Dr. Stephen Mullen (University of Glasgow), Dr. Stephanie Jones-Rogers (University of California -- Berkeley), Dr. Ronald Bailey (University of Illinois), and Dr. Andrew O'Shaughnessy (Robert H. Smith International Center for Jefferson Studies at Monticello, moderator) discussed the connections between slavery and global economic development. 

Panelists

Dr. Andrew O'Shaughnessy (Moderator)

Andrew O’Shaughnessy is the Saunders Director of the Robert H. Smith International Center for Jefferson Studies at Monticello and a professor of history at the University of Virginia.  He is the author of The Men Who Lost America: British Leadership, the American Revolution, and the Fate of the Empire (2013) and An Empire Divided: The American Revolution and the British Caribbean (2000).  He is a Fellow of the Royal Historical Society; and a member of the advisory council of the McNeil Center for Early American Studies; a member of the advisory board of the Gilder Lehrman Institute. His forthcoming book, “The Illimitable Freedom of the Human Mind:Thomas Jefferson’s Idea of a University, will be published by the University of Virginia Press in September 2021.

Dr. Stephen Mullen

Dr. Stephen Mullen is a historian of slavery and its legacies in the British Atlantic world, with an emphasis on Scotland and the Caribbean. He is an alumnus of the Universities of Strathclyde and Glasgow, completing a PhD at the latter in 2015. A monograph, The Glasgow Sugar Aristocracy: Scotland and Caribbean Slavery 1775-1838, is forthcoming with the Royal Historical Society’s New Historical Perspectives Series. From 2015, he has been a Postdoctoral Researcher and Lecturer in History at the University of Glasgow.
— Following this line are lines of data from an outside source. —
Lemma rejected_post_witness :
  Modular.processChannelPost (no_faults 0)
    (mkWorld {| channels_dir := {[ "42.json" := RegularFile (Some news_channel) ]};
                messages_dir := ∅ |} []) (Some sample_post) =
  mkWorld {| channels_dir := {[ "42.json" := RegularFile (Some news_channel) ]};
             messages_dir := ∅ |} [(LevelInfo, "New message from channel")].
Proof.
  apply (rejected_post_is_not_stored Go.CaseRanges_Latin_Cyrillic true (no_faults 0)
           (mkWorld {| channels_dir := {[ "42.json" := RegularFile (Some news_channel) ]};
                       messages_dir := ∅ |} []) sample_post news_channel);
    reflexivity.
Defined.

Lemma Flat_processChannelPost_accepts (CaseRanges : list Go.CaseRange) (has_feed : bool)
    (env : Env) (w : World) (msg : TgMessage) (channel : Channel) :
  ChannelStore.GetChannel env (disk w) (Go.itoa (ChatID msg)) = Ok channel ->
  IsActive channel = true ->
  BotHandler.passesFilters CaseRanges channel msg = true ->
  disk (Flat.processChannelPost CaseRanges true has_feed env w (Some msg)) =
    (MessageStore.SaveMessage env (disk w) (flat_message channel msg)).2.
Proof.
  intros G A P. unfold Flat.processChannelPost. rewrite G, A, P. simpl.
  fold (flat_message channel msg).
  destruct (MessageStore.SaveMessage env (disk w) (flat_message channel msg))
    as [[e|] d1]; simpl; [done|].
  by destruct has_feed.
Qed.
Dr. Stephanie E. Jones-Rogers

Stephanie E. Jones-Rogers is an Associate Professor of History at the University of California, Berkeley where she specializes in African-American history, women’s and gender history, and the history of American slavery. She is also the Chancellor’s Professor of History (2021-2024). She is the author of They Were Her Property: White Women as Slave Owners in the American South, which won the Lapidus Center for the Historical Analysis of Transatlantic Slavery 2020 Harriet Tubman Prize for the best nonfiction book published in the United States on the slave trade, slavery, and anti-slavery in the Atlantic World, the Southern Association for Women’s Historians 2020 Julia Cherry Spruill Prize awarded for the best book in southern women’s history, the Southern Historical Association’s 2020 Charles S. Sydnor Award which is awarded for the best book in southern history published in an odd-numbered year, the Society for Historians of the Early American Republic’s 2020 Best Book Prize, and the Organization of American Historians’ 2020 Merle Curti Prize for the best book in American social history. Jones-Rogers is also the first African-American and the third woman to win the Los Angeles Times Book Prize in History since the award’s inception in 1980. She is hard at work on a new book tentatively titled Women of the Trade, which centers the experiences of African, Afro-English, and English women in the story of the British Atlantic slave trade.

 

 

Dr. Ronald Bailey

Ronald W. Bailey is head of the Department of African American Studies at the University of Illinois at Urbana-Champaign. He is a 1965 graduate of Evans County History School in Claxton, GA, and a 1969 Phi Beta Kappa graduate with a BA in Liberal Arts (Cross-Cultural Studies) from Michigan State University’s Justin Morrill College. His undergraduate major included fluency in Russian, and a study/travel program and certificate from Moscow State University. He holds an MA in Political Science from Stanford and a Ph.D. in Black Studies from Stanford, the first such degree awarded in the United States. He has taught at Fisk University, Cornell, Northwestern, the University of Mississippi, Savannah State University, and Northeastern University, where he chaired the Department of African-American Studies for eight years. He also served as Vice President for Academic Affairs at South Carolina State University and Knoxville College, and as a senior scientist with the Education Development Center, Inc. Since 2012, he has been Head of the Department of African American Studies at the University of Illinois. He is writing a book tentatively titled Those Valuable People, the Africans on the slave(ry) trade’s role in U.S. and global history, especially the trade in slaves and cotton and the industrial revolution. He is also currently the co-principle investigator of a Mellon Foundation project to expand the use of digital tools in studying the Black experience.